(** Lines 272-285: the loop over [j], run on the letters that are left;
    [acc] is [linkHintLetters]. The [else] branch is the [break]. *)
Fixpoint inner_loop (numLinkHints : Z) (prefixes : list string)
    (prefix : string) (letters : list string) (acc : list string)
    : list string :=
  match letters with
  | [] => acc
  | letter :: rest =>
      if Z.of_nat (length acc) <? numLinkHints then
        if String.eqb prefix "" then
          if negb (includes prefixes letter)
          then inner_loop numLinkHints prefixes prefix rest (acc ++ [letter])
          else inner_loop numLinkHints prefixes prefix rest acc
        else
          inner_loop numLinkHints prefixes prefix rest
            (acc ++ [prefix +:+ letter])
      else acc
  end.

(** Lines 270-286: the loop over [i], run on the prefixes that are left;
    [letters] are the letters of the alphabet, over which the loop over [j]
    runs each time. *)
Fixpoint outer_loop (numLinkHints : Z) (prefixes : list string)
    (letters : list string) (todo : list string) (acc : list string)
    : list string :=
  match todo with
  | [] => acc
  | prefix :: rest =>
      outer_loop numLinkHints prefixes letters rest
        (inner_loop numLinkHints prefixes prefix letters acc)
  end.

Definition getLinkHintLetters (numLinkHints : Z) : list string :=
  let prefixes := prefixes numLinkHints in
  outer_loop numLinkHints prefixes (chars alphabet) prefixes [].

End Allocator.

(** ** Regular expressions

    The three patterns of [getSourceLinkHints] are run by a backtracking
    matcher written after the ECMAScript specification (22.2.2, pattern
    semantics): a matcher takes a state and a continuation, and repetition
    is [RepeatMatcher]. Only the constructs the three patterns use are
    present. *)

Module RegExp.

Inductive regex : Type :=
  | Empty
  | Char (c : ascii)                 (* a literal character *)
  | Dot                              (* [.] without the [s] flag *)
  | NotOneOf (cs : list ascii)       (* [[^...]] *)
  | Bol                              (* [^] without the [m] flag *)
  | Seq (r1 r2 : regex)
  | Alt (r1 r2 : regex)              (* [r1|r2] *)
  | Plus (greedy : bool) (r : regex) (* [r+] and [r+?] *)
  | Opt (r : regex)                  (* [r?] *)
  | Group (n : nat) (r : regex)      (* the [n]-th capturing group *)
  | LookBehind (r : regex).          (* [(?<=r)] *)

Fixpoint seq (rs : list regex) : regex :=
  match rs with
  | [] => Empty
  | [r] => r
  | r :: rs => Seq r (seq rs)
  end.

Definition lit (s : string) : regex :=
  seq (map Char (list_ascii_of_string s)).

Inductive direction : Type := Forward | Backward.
------------------------------------------------
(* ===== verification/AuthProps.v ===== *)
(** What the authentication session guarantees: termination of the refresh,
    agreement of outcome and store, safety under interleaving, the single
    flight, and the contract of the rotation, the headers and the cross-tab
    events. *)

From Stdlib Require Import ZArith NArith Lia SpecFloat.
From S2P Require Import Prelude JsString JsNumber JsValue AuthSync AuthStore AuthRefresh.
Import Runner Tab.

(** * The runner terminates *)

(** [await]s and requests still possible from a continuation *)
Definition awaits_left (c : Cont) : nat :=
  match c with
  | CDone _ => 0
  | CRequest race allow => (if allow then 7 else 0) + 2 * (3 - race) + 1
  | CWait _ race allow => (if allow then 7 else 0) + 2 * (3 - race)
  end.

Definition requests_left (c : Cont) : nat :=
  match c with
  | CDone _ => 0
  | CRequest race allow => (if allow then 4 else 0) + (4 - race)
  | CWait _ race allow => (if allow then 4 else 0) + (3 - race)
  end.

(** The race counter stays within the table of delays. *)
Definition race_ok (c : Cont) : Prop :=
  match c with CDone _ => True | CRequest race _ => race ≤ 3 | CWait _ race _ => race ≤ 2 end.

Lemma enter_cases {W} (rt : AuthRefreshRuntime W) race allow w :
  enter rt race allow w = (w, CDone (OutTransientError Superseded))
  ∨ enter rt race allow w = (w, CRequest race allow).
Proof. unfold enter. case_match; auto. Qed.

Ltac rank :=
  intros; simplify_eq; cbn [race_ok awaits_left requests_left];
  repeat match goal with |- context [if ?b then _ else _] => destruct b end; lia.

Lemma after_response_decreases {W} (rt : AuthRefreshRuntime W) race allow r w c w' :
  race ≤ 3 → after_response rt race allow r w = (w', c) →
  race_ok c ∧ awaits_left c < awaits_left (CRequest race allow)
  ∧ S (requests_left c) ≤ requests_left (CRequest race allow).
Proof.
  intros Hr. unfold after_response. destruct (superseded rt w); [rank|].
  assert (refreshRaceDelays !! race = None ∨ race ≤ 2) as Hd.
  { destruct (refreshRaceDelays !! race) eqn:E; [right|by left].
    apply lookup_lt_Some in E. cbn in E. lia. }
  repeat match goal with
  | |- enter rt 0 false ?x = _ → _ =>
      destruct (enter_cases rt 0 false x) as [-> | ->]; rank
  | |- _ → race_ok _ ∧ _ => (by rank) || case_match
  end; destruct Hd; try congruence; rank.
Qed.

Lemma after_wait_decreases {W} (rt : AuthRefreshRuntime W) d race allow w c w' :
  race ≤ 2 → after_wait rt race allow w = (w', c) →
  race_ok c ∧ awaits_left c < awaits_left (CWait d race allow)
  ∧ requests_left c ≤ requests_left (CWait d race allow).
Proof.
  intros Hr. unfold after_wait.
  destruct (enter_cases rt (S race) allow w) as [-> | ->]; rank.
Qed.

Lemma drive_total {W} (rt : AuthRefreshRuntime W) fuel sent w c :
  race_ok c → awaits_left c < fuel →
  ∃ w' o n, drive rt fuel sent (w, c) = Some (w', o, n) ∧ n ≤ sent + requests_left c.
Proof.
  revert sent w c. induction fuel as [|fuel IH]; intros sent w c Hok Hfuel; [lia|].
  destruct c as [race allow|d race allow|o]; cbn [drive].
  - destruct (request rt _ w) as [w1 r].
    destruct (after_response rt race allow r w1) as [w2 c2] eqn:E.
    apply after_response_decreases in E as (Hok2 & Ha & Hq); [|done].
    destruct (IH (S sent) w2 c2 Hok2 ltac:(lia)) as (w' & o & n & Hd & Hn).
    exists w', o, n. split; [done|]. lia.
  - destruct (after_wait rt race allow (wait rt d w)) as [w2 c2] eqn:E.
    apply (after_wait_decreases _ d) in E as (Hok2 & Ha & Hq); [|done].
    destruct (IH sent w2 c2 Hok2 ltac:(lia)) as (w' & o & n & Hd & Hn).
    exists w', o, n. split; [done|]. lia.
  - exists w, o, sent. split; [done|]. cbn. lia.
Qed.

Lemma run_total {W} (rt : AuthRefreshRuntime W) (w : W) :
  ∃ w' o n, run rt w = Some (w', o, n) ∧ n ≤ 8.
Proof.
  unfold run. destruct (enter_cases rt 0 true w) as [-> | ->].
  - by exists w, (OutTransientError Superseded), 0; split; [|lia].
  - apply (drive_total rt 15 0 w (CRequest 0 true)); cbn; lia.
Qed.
------------------------------------------------
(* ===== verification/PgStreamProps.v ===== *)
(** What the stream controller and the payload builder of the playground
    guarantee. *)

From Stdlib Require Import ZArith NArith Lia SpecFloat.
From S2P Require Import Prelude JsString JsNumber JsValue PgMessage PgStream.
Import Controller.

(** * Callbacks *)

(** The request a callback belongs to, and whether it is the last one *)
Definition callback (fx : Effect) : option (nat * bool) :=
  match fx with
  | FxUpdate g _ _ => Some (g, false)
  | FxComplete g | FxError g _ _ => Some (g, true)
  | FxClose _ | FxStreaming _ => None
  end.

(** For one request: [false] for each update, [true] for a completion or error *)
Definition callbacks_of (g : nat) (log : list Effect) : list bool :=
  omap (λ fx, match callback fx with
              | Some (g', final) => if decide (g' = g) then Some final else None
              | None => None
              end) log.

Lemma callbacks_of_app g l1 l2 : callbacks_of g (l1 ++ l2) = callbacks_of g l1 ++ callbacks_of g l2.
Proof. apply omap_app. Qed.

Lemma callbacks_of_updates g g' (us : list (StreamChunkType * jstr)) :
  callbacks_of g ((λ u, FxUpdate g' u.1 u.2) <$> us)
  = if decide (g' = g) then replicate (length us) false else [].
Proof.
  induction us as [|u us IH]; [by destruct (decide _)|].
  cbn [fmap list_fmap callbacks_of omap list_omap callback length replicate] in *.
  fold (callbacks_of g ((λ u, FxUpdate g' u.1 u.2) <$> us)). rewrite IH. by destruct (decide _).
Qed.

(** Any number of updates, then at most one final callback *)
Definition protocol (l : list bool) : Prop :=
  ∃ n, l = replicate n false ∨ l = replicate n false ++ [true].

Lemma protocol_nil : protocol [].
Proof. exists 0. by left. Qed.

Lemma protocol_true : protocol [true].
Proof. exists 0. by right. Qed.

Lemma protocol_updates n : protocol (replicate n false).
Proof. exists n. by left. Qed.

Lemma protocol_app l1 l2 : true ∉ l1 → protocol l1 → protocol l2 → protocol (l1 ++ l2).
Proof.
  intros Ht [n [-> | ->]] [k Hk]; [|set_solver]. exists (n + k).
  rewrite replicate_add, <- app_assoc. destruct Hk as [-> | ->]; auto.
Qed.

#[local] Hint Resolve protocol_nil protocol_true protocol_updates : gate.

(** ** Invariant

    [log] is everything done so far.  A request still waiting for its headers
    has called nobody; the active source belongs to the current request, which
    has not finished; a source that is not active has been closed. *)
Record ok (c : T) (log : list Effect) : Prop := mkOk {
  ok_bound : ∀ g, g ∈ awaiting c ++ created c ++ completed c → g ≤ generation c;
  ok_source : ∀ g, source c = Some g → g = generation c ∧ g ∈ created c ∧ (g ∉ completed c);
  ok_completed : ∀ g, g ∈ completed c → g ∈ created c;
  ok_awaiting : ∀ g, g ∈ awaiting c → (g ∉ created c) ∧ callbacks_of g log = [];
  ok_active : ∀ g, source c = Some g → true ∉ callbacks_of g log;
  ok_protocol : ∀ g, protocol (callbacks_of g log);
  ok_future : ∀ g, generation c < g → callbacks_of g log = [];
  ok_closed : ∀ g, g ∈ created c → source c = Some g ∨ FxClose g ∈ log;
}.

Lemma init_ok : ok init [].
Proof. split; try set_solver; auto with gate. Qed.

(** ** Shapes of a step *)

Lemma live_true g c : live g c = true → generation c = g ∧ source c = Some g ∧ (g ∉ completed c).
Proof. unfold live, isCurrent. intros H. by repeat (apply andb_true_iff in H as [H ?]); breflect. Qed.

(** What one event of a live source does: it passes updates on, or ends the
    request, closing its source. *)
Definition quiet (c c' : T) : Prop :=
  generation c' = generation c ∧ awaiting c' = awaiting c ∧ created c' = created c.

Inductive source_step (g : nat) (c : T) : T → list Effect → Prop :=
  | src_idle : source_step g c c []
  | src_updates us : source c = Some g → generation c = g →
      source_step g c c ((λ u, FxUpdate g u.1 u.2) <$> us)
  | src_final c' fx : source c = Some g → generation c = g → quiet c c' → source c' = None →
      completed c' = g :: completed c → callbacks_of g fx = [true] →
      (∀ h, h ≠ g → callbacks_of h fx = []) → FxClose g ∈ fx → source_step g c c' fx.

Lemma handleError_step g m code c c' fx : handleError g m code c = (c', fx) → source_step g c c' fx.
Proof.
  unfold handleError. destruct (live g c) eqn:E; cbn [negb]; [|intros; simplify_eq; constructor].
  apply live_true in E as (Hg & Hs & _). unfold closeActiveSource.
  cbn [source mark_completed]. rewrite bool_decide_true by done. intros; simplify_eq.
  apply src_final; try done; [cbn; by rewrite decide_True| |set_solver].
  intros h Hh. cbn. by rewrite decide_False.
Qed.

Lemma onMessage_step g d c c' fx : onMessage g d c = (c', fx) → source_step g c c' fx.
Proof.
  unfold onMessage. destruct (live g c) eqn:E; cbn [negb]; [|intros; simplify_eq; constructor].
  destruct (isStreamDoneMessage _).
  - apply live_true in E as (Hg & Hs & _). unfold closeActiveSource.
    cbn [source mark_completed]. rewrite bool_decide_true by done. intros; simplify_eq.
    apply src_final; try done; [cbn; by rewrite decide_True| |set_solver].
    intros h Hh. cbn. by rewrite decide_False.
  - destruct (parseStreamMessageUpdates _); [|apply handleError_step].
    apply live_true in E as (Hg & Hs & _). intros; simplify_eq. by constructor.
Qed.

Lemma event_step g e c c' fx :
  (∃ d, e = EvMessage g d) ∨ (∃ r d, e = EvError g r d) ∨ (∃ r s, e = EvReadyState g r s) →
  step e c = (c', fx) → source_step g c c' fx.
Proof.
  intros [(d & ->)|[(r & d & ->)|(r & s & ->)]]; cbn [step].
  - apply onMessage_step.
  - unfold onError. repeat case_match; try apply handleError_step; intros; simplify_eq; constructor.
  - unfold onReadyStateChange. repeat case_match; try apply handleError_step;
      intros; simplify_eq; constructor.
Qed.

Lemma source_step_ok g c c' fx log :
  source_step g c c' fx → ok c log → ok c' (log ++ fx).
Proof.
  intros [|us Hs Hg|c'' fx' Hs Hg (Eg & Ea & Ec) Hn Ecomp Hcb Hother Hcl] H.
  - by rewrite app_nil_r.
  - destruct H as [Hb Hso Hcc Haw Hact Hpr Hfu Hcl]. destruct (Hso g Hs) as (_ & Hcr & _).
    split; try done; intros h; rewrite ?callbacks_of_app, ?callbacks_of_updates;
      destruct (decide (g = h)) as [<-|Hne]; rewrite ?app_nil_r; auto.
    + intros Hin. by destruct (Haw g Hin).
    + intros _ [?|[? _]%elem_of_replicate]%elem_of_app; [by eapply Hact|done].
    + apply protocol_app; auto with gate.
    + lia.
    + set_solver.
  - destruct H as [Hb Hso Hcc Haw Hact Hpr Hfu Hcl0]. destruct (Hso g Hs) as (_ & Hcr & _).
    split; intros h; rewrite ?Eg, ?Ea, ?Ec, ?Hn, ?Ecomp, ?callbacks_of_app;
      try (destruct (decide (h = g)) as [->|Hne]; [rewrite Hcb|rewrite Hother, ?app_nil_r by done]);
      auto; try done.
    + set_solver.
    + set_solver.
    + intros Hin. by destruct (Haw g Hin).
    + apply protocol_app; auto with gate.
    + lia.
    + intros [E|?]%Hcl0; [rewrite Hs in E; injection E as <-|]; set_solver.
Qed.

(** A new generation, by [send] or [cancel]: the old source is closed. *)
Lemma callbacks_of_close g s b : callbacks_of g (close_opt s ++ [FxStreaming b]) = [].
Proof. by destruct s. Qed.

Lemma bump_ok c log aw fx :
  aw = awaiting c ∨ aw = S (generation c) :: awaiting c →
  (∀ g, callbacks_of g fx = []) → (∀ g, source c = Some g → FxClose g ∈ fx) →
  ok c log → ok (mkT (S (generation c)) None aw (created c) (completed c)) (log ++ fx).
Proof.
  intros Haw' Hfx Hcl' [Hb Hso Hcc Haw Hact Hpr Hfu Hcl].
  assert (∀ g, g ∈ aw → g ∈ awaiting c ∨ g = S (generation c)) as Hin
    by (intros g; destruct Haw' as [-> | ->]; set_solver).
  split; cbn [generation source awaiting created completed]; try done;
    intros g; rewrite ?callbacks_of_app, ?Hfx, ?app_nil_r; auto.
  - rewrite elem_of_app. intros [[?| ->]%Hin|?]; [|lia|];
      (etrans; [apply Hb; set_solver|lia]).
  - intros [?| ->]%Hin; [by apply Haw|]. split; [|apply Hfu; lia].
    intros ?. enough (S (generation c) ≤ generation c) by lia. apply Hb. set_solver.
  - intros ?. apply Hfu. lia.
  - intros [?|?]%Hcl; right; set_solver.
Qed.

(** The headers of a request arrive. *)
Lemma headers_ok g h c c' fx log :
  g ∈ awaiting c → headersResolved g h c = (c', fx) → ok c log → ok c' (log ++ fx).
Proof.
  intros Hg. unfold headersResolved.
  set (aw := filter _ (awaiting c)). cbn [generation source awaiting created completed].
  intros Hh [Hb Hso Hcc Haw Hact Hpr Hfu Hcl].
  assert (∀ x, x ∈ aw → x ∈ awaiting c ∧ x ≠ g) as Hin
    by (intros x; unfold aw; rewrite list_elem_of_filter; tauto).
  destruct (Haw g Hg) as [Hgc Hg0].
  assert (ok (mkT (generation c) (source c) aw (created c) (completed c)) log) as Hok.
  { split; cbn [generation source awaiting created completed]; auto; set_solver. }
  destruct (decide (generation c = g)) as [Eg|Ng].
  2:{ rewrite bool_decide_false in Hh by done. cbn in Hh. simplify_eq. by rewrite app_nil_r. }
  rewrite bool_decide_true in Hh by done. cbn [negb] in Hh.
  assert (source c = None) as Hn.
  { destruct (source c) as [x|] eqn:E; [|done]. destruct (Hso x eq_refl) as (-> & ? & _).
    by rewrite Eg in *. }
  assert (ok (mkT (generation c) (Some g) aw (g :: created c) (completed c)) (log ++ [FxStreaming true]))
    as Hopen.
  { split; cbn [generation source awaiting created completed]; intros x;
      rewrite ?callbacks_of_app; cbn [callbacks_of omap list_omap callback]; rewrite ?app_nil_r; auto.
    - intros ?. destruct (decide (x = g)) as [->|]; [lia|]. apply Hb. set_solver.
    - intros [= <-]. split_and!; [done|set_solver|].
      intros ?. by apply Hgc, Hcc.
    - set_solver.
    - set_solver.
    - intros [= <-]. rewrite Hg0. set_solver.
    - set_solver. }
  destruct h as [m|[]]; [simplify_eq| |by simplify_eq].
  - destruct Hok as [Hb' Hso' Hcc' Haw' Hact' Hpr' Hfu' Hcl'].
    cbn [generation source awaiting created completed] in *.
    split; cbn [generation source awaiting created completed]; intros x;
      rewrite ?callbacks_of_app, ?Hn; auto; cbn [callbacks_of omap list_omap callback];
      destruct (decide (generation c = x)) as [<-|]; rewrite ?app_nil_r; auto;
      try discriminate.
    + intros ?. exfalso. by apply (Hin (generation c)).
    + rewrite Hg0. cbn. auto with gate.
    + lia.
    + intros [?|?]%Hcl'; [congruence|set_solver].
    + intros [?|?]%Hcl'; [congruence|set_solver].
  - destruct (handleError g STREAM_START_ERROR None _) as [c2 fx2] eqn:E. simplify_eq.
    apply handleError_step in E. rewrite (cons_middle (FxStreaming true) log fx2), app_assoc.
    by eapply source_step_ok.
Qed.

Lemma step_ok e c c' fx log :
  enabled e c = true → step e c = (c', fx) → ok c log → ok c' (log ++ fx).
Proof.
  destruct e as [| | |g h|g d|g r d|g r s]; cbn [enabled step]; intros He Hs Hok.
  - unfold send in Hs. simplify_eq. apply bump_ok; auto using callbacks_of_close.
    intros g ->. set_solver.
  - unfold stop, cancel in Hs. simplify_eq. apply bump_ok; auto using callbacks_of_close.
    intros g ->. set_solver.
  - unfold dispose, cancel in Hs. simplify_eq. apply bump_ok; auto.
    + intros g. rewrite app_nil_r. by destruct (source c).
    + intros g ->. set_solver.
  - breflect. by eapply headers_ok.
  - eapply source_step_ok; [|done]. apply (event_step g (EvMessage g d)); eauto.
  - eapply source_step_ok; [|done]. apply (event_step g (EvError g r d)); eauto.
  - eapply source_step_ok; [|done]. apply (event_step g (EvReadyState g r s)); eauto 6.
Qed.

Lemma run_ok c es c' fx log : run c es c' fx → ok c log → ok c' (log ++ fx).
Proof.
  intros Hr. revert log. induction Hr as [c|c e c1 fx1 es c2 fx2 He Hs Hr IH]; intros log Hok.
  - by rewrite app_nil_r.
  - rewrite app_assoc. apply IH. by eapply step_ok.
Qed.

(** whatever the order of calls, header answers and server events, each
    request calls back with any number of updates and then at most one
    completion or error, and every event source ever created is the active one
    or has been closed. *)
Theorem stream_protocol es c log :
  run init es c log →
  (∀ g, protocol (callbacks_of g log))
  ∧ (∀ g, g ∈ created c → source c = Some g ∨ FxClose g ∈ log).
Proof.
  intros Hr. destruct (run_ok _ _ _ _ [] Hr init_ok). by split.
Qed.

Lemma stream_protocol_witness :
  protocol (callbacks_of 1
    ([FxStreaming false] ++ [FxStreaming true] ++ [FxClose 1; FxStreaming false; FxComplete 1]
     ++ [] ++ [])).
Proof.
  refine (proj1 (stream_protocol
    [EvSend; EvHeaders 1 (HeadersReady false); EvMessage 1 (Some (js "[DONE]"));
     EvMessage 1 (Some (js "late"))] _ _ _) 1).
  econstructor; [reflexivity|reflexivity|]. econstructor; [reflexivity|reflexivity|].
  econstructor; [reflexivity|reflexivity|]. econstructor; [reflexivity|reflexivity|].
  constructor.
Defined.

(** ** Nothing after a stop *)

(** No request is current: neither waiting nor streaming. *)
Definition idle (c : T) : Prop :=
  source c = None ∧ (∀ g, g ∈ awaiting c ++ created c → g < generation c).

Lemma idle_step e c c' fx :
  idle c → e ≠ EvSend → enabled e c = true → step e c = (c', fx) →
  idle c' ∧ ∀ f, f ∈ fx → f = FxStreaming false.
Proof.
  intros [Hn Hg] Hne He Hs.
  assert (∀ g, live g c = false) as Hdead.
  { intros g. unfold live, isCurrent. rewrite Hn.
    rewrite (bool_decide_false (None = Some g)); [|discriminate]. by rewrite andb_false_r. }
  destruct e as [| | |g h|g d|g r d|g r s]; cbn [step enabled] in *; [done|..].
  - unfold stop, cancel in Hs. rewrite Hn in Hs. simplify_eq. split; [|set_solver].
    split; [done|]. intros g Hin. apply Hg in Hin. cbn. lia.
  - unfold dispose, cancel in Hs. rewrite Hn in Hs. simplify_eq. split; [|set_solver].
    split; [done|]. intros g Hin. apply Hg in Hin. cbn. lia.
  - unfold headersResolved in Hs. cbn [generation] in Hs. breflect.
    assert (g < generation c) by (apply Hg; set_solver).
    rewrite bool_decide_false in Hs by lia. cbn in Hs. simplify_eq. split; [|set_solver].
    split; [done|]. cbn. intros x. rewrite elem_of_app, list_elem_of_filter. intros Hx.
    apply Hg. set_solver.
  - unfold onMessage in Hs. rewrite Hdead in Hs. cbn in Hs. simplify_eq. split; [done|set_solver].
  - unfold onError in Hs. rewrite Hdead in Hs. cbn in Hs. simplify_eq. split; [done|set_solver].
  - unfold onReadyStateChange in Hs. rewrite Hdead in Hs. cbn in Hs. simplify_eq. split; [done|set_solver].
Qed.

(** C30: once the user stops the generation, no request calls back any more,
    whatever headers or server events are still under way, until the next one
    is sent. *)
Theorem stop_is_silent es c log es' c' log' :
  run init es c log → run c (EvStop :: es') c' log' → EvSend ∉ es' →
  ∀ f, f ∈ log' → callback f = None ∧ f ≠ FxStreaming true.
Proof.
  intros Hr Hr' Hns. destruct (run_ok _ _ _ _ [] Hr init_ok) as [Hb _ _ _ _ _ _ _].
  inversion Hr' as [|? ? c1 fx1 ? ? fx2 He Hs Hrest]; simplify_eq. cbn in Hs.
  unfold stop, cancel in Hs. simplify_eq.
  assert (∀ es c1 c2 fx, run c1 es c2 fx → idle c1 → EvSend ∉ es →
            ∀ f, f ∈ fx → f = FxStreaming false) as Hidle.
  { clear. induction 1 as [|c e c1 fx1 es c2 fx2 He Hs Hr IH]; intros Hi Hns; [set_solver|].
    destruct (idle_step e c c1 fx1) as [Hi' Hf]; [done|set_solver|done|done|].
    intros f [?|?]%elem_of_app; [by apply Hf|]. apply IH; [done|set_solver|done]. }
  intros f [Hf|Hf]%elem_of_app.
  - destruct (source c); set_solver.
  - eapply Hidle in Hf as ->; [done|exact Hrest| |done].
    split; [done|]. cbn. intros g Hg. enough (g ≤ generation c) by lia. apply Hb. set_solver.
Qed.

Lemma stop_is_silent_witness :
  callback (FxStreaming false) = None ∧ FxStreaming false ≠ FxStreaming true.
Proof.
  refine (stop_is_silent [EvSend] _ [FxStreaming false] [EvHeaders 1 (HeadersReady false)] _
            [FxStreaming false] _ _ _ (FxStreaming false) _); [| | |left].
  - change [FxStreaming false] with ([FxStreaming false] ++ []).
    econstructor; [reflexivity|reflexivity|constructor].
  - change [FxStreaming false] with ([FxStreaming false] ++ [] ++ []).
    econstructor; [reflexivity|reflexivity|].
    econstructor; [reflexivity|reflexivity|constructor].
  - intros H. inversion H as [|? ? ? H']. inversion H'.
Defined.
------------------------------------------------
Only one stretch of the entries above is wanted: the lines from the one containing "Alt (r1 r2 : regex)" through the one containing "Inductive direction : Type". Please reproduce it exactly.

SOLUTION TO THIS TASK:
  | Alt (r1 r2 : regex)              (* [r1|r2] *)
  | Plus (greedy : bool) (r : regex) (* [r+] and [r+?] *)
  | Opt (r : regex)                  (* [r?] *)
  | Group (n : nat) (r : regex)      (* the [n]-th capturing group *)
  | LookBehind (r : regex).          (* [(?<=r)] *)

Fixpoint seq (rs : list regex) : regex :=
  match rs with
  | [] => Empty
  | [r] => r
  | r :: rs => Seq r (seq rs)
  end.

Definition lit (s : string) : regex :=
  seq (map Char (list_ascii_of_string s)).

Inductive direction : Type := Forward | Backward.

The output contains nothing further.